‘They’re climbing’: Exterminators say calls for rats in Baltimore homes have doubled during coronavirus pandemic

Baltimore exterminators say the city’s rats have moved from restaurants to homes as the coronavirus pandemic has cut down on food waste from eating establishments.

Frank Simms, the owner of Q Pest Control, said calls about rat infestations in Baltimore City residences have doubled since the beginning of the pandemic, coinciding with Gov. Larry Hogan’s orders closing businesses and restricting social gatherings. Q Pest Control services the city as well as Baltimore, Anne Arundel, Howard and Harford counties.


Simms, who has been working in the industry for 29 years, said he’s only seen similar increases when major rainstorms or floods force rats to find shelter and food away from city streets.

“There’s more people indoors and they’re cooking more. There’s more great smells coming out of their kitchens [and it’s] quieter at night,” Simms said.


He also theorized that the governor’s stay-at-home order has led to fewer people throwing their trash on the street.

“Environmentally, it’s great," he said of the lack of litter. "But at the same time, we need to address the rat” issue.

Baltimore has long struggled with rat abatement. While generally viewed as a nuisance, they have become pervasive in Baltimore culture, with the animal adorning bumper stickers, T-shirts and other merchandise that promote the city’s unique personality. Orkin ranked Baltimore No. 9 on its list of American cities with the worst rat problems in 2018.

President Donald Trump used the rodent to disparage the city last year, calling the state’s 7th District, which includes part of the city, “digusting, rat and rodent infested," drawing criticism that the president was using a black majority city to stoke racial and political tensions.

Baltimore is not the only city dealing with a rise in residential rodents, as exterminators in Chicago say they’ve also seen an increase in the number of calls to homes to handle rat infestations.

Curtis Rand, the vice president of operations for Rose Pest Control, which operates throughout northern Illinois and northwest Indiana, said the environment creates “a huge opportunity,” for cities with rat abatement programs to be aggressive in their use of baiting because the rats are hungrier than usual.

“Obviously, the less food source the more attractive the bait,” Rand said.
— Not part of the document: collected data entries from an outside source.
Lemma create_promo_code_inl code pct da mu exp db e db' :
  PromoCodeService.create_promo_code code pct da mu exp db = (inl e, db') ->
  db' = db.
Proof.
  unfold PromoCodeService.create_promo_code.
  repeat match goal with
         | |- context [if ?c then (inl _, _) else _] =>
             lazymatch type of c with bool => idtac end;
             destruct c; [congruence|]
         end.
  destruct (query.first _ _); [congruence|discriminate].
Qed.

Lemma len_isascii s : py.isascii s = true -> py.len s = String.length s.
Proof.
  induction s as [|c s IH]; simpl; [reflexivity|].
  intros (Hc & Hs)%andb_true_iff. rewrite (IH Hs).
  unfold py.is_continuation.
  apply N.ltb_lt in Hc.
  assert (Hlo : (128 <=? N_of_ascii c)%N = false) by (apply N.leb_gt; lia).
  rewrite Hlo. reflexivity.
Qed.

Lemma create_promo_code_length code pct da mu exp db promo db' :
  PromoCodeService.create_promo_code code pct da mu exp db
    = (inr promo, db') ->
  (3 <= py.len code)%nat.
Proof.
  unfold PromoCodeService.create_promo_code.
  destruct (String.eqb code "" || (Z.of_nat (py.len code) <? 3)) eqn:Hlen;
    [discriminate|].
  intros _. apply orb_false_iff in Hlen as (_ & Hlen).
  apply Z.ltb_ge in Hlen. lia.
Qed.

(** X19.  A created promo code can be validated under any spelling of its
    code, for codes and spellings of ASCII characters.  When
    [create_promo_code] succeeds for such a code, the code has at least
    three characters and is stored upper-cased, active and unused, after
    the existing ones; and [validate_promo_code] of any ASCII string with
    the same upper-casing yields that promo code, at every time not after
    its expiry date, provided [max_uses] is not negative ([max_uses] of 0
    counts as no limit). *)
Theorem created_code_validates
    (code : string) (pct : Z) (da mu : option Z) (exp : option datetime.t)
    (db : Session) (promo : PromoCode) (db' : Session) :
  py.isascii code = true ->
  PromoCodeService.create_promo_code code pct da mu exp db
    = (inr promo, db') ->
  (3 <= String.length code)%nat /\
  promocodes db' = promocodes db ++ [promo] /\
  models.code promo = py.upper code /\
  current_uses promo = 0 /\ is_active promo = true /\
  forall (now : datetime.t) (spelling : string),
    py.isascii spelling = true ->
    py.upper spelling = py.upper code ->
    match exp with Some e => now <= e | None => True end ->
    match mu with Some m => 0 <= m | None => True end ->
    PromoCodeService.validate_promo_code now spelling db'
    = Ok (length (promocodes db), promo).
Proof.
  intros Hascii Hc.
  pose proof (create_promo_code_length _ _ _ _ _ _ _ _ Hc) as Hlen.
  rewrite (len_isascii code Hascii) in Hlen.
  apply create_promo_code_inr in Hc as (-> & -> & Hfresh). simpl.
  split; [exact Hlen|].
  repeat split; try reflexivity.
  intros now spelling _ Hup Hexp Hmu.
  set (promo := mkPromoCode _ _ _ _ _ _ _ _).
  assert (Hf : query.first
                 (fun p => String.eqb (models.code p) (py.upper spelling))
                 (promocodes db ++ [promo])
               = Some (length (promocodes db), promo)).
  { apply first_intro.
    - apply list_lookup_middle. reflexivity.
    - rewrite Hup. apply String.eqb_refl.
    - intros j x Hj Hx. rewrite lookup_app_l in Hx by exact Hj.
      rewrite Hup. apply String.eqb_neq, Hfresh.
      eapply list_elem_of_lookup_2, Hx. }
  rewrite (validate_promo_code_found now spelling
             (with_promocodes (promocodes db ++ [promo]) db) _ promo Hf).
  assert (Hv : is_valid now promo = true).
  { unfold is_valid. simpl.
    assert (He : match exp with Some e => e <? now | None => false end
                 = false).
    { destruct exp as [e|]; [apply Z.ltb_ge; exact Hexp|reflexivity]. }
    rewrite He.
    destruct mu as [m|]; simpl; [|reflexivity].
    destruct (m =? 0) eqn:Hm0; simpl; [reflexivity|].
    apply Z.eqb_neq in Hm0.
    assert (Hle : (m <=? 0) = false) by (apply Z.leb_gt; lia).
    rewrite Hle. reflexivity. }
  rewrite Hv. reflexivity.
Qed.

Lemma created_code_validates_witness :
  PromoCodeService.validate_promo_code (fixtures.T0 + 1) "Spring5"
    (snd (PromoCodeService.create_promo_code "spring5" 5 None (Some 0)
            (Some (fixtures.T0 + 1)) fixtures.shop))
  = Ok (2%nat,
        mkPromoCode 3 "SPRING5" 5 None (Some 0) 0 true
          (Some (fixtures.T0 + 1))).
Proof.
  destruct (created_code_validates "spring5" 5 None (Some 0)
              (Some (fixtures.T0 + 1)) fixtures.shop
              (mkPromoCode 3 "SPRING5" 5 None (Some 0) 0 true
                 (Some (fixtures.T0 + 1)))
              (snd (PromoCodeService.create_promo_code "spring5" 5 None
                      (Some 0) (Some (fixtures.T0 + 1)) fixtures.shop))
              eq_refl eq_refl) as (_ & _ & _ & _ & _ & Hval).
  apply (Hval (fixtures.T0 + 1) "Spring5"); simpl; try reflexivity; lia.
Defined.

(** The length test counts characters, not bytes: a code of two Cyrillic
    letters (four bytes) is refused, one of three is accepted. *)
Example create_promo_code_counts_characters :
  fst (PromoCodeService.create_promo_code "жж" 5 None None None
         fixtures.shop) = inl PromoCodeService.CodeTooShort /\
  py.len "жжж" = 3%nat /\ String.length "жжж" = 6%nat.
Proof. repeat split. Qed.

(** X20.  [create_promo_code] never makes two promo codes with the same
    code and never touches an existing one: if the stored codes are
    pairwise different they still are afterwards, the existing rows are
    the same at the same places, and on an error the store is unchanged. *)
Theorem create_promo_code_keeps_codes_unique
    (code : string) (pct : Z) (da mu : option Z) (exp : option datetime.t)
    (db : Session) :
  let out := PromoCodeService.create_promo_code code pct da mu exp db in
  (NoDup (models.code <$> promocodes db) ->
   NoDup (models.code <$> promocodes (snd out))) /\
  (forall h p, promocodes db !! h = Some p ->
               promocodes (snd out) !! h = Some p) /\
  (forall e, fst out = inl e -> snd out = db).
Proof.
  intros out. subst out.
  destruct (PromoCodeService.create_promo_code code pct da mu exp db)
    as [[e|promo] db'] eqn:Hc; simpl.
  - apply create_promo_code_inl in Hc as ->. auto.
  - apply create_promo_code_inr in Hc as (Hpromo & -> & Hfresh). simpl.
    split; [|split; [|discriminate]].
    + intros Hnd. rewrite fmap_app. apply NoDup_app.
      split; [exact Hnd|]. split; [|apply NoDup_singleton].
      intros c Hc1 Hc2. apply list_elem_of_fmap in Hc1 as (p & -> & Hp).
      simpl in Hc2. apply list_elem_of_singleton in Hc2.
      apply (Hfresh p Hp). rewrite Hc2, Hpromo. reflexivity.
    + intros h p Hl. apply lookup_app_l_Some, Hl.
Qed.

(** ** Promo codes: cleanup and deactivation *)

Lemma cleanup_expired_promocodes_table now db :
  promocodes (snd (PromoCodeService.cleanup_expired_promocodes now db))
  = map (fun p => if PromoCodeService.active_and_expired now p
                  then set_is_active false p else p)
        (promocodes db).
Proof.
  unfold PromoCodeService.cleanup_expired_promocodes. simpl.
  apply foldl_assign_all.
Qed.

Lemma active_and_expired_invalid now p :
  PromoCodeService.active_and_expired now p = true -> is_valid now p = false.
Proof.
  unfold PromoCodeService.active_and_expired, is_valid.
  intros [Hact Hexp]%andb_true_iff. rewrite Hact, Hexp. reflexivity.
Qed.

(** X21.  [cleanup_expired_promocodes] changes the validity of no code.
    Every promo code keeps its place and is either untouched or only
    deactivated; a code that was valid at the time of the cleanup is
    untouched; [is_valid] at that time is the same before and after for
    every code; afterwards no code is both active and expired, so a second
    cleanup at that time returns 0 and changes nothing. *)
Theorem cleanup_expired_promocodes_keeps_validity
    (now : datetime.t) (db : Session) :
  let db' := snd (PromoCodeService.cleanup_expired_promocodes now db) in
  (forall h p, promocodes db !! h = Some p ->
     exists p',
       promocodes db' !! h = Some p' /\
       (p' = p \/ p' = set_is_active false p) /\
       (is_valid now p = true -> p' = p) /\
       is_valid now p' = is_valid now p /\
       PromoCodeService.active_and_expired now p' = false) /\
  length (promocodes db') = length (promocodes db) /\
  PromoCodeService.cleanup_expired_promocodes now db' = (0, db').
Proof.
  intros db'.
  pose proof (cleanup_expired_promocodes_table now db) as Htbl.
  fold db' in Htbl.
  assert (Hrow : forall p,
            let p' := if PromoCodeService.active_and_expired now p
                      then set_is_active false p else p in
            (p' = p \/ p' = set_is_active false p) /\
            (is_valid now p = true -> p' = p) /\
            is_valid now p' = is_valid now p /\
            PromoCodeService.active_and_expired now p' = false).
  { intros p. simpl.
    destruct (PromoCodeService.active_and_expired now p) eqn:He.
    - pose proof (active_and_expired_invalid now p He) as Hinv.
      split; [right; reflexivity|]. split; [congruence|].
      split; [rewrite Hinv; reflexivity|reflexivity].
    - auto. }
  split; [|split].
  - intros h p Hl. eexists. split; [|apply Hrow].
    rewrite Htbl. change (map ?f ?l) with (f <$> l).
    rewrite list_lookup_fmap, Hl. reflexivity.
  - rewrite Htbl. apply length_map.
  - assert (Hnone : query.all (PromoCodeService.active_and_expired now)
                      (promocodes db') = []).
    { apply all_none. intros r Hr. rewrite Htbl in Hr.
      apply list_elem_of_fmap in Hr as (x & -> & _). apply Hrow. }
    clearbody db'.
    unfold PromoCodeService.cleanup_expired_promocodes. rewrite Hnone.
    simpl. destruct db'; reflexivity.
Qed.

(** X22.  A deleted promo code stays in the store and can no longer be
    used.  When [delete_promo_code] finds the code by id (and a lookup by
    its code reaches the same row), it returns true, the row is kept with
    only [is_active] set to false, and from then on
    [validate_promo_code] raises "deactivated", [use_promo_code] returns
    false and [_apply_promo_code] raises "not valid", none of them
    changing the store. *)
Theorem deleted_code_is_refused
    (now : datetime.t) (promo_id : Z) (code : string) (user base_price : Z)
    (db : Session) (h : nat) (p : PromoCode) :
  PromoCodeService.get_promo_code_by_id promo_id db = Some (h, p) ->
  PromoCodeService.get_promo_code_by_code code db = Some (h, p) ->
  let db' := snd (PromoCodeService.delete_promo_code promo_id db) in
  fst (PromoCodeService.delete_promo_code promo_id db) = true /\
  promocodes db' = <[h := set_is_active false p]> (promocodes db) /\
  PromoCodeService.validate_promo_code now code db' = Raise PromoDeactivated /\
  PromoCodeService.use_promo_code now code user db' = (false, db') /\
  PaymentService._apply_promo_code now code base_price user db'
    = (Raise PromoInvalid, db').
Proof.
  intros Hid Hcode db'. subst db'.
  unfold PromoCodeService.delete_promo_code. rewrite Hid. simpl.
  unfold PromoCodeService.get_promo_code_by_code in Hcode.
  pose proof (first_Some _ _ _ _ Hcode) as (Hl & _).
  assert (Hf : query.first
                 (fun q => String.eqb (models.code q) (py.upper code))
                 (query.assign (set_is_active false) h (promocodes db))
               = Some (h, set_is_active false p)).
  { rewrite (first_assign_stable _ _ _ h h p); [|reflexivity|exact Hcode].
    destruct (decide (h = h)); [reflexivity|contradiction]. }
  split; [reflexivity|]. split; [apply assign_insert, Hl|].
  assert (Hval : PromoCodeService.validate_promo_code now code
                   (with_promocodes
                      (query.assign (set_is_active false) h (promocodes db))
                      db) = Raise PromoDeactivated).
  { rewrite (validate_promo_code_found now code
               (with_promocodes
                  (query.assign (set_is_active false) h (promocodes db)) db)
               h (set_is_active false p) Hf).
    reflexivity. }
  split; [exact Hval|]. split.
  - unfold PromoCodeService.use_promo_code. rewrite Hval. reflexivity.
  - unfold PaymentService._apply_promo_code. simpl. rewrite Hf. reflexivity.
Qed.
“When you put a hamburger in front of someone’s face every day, the chances of them walking over and going to get a hot dog are few and far between because they’ve got a hamburger there.”

Kurt Kocher, spokesman for the Baltimore’s Department of Public Works, which handles rodent control, did not say whether the pandemic has changed the way the department has handled rodent control in recent weeks.

In an email, Kocher wrote the city “set up a program to essentially get the rat holes baited following gestation cycles."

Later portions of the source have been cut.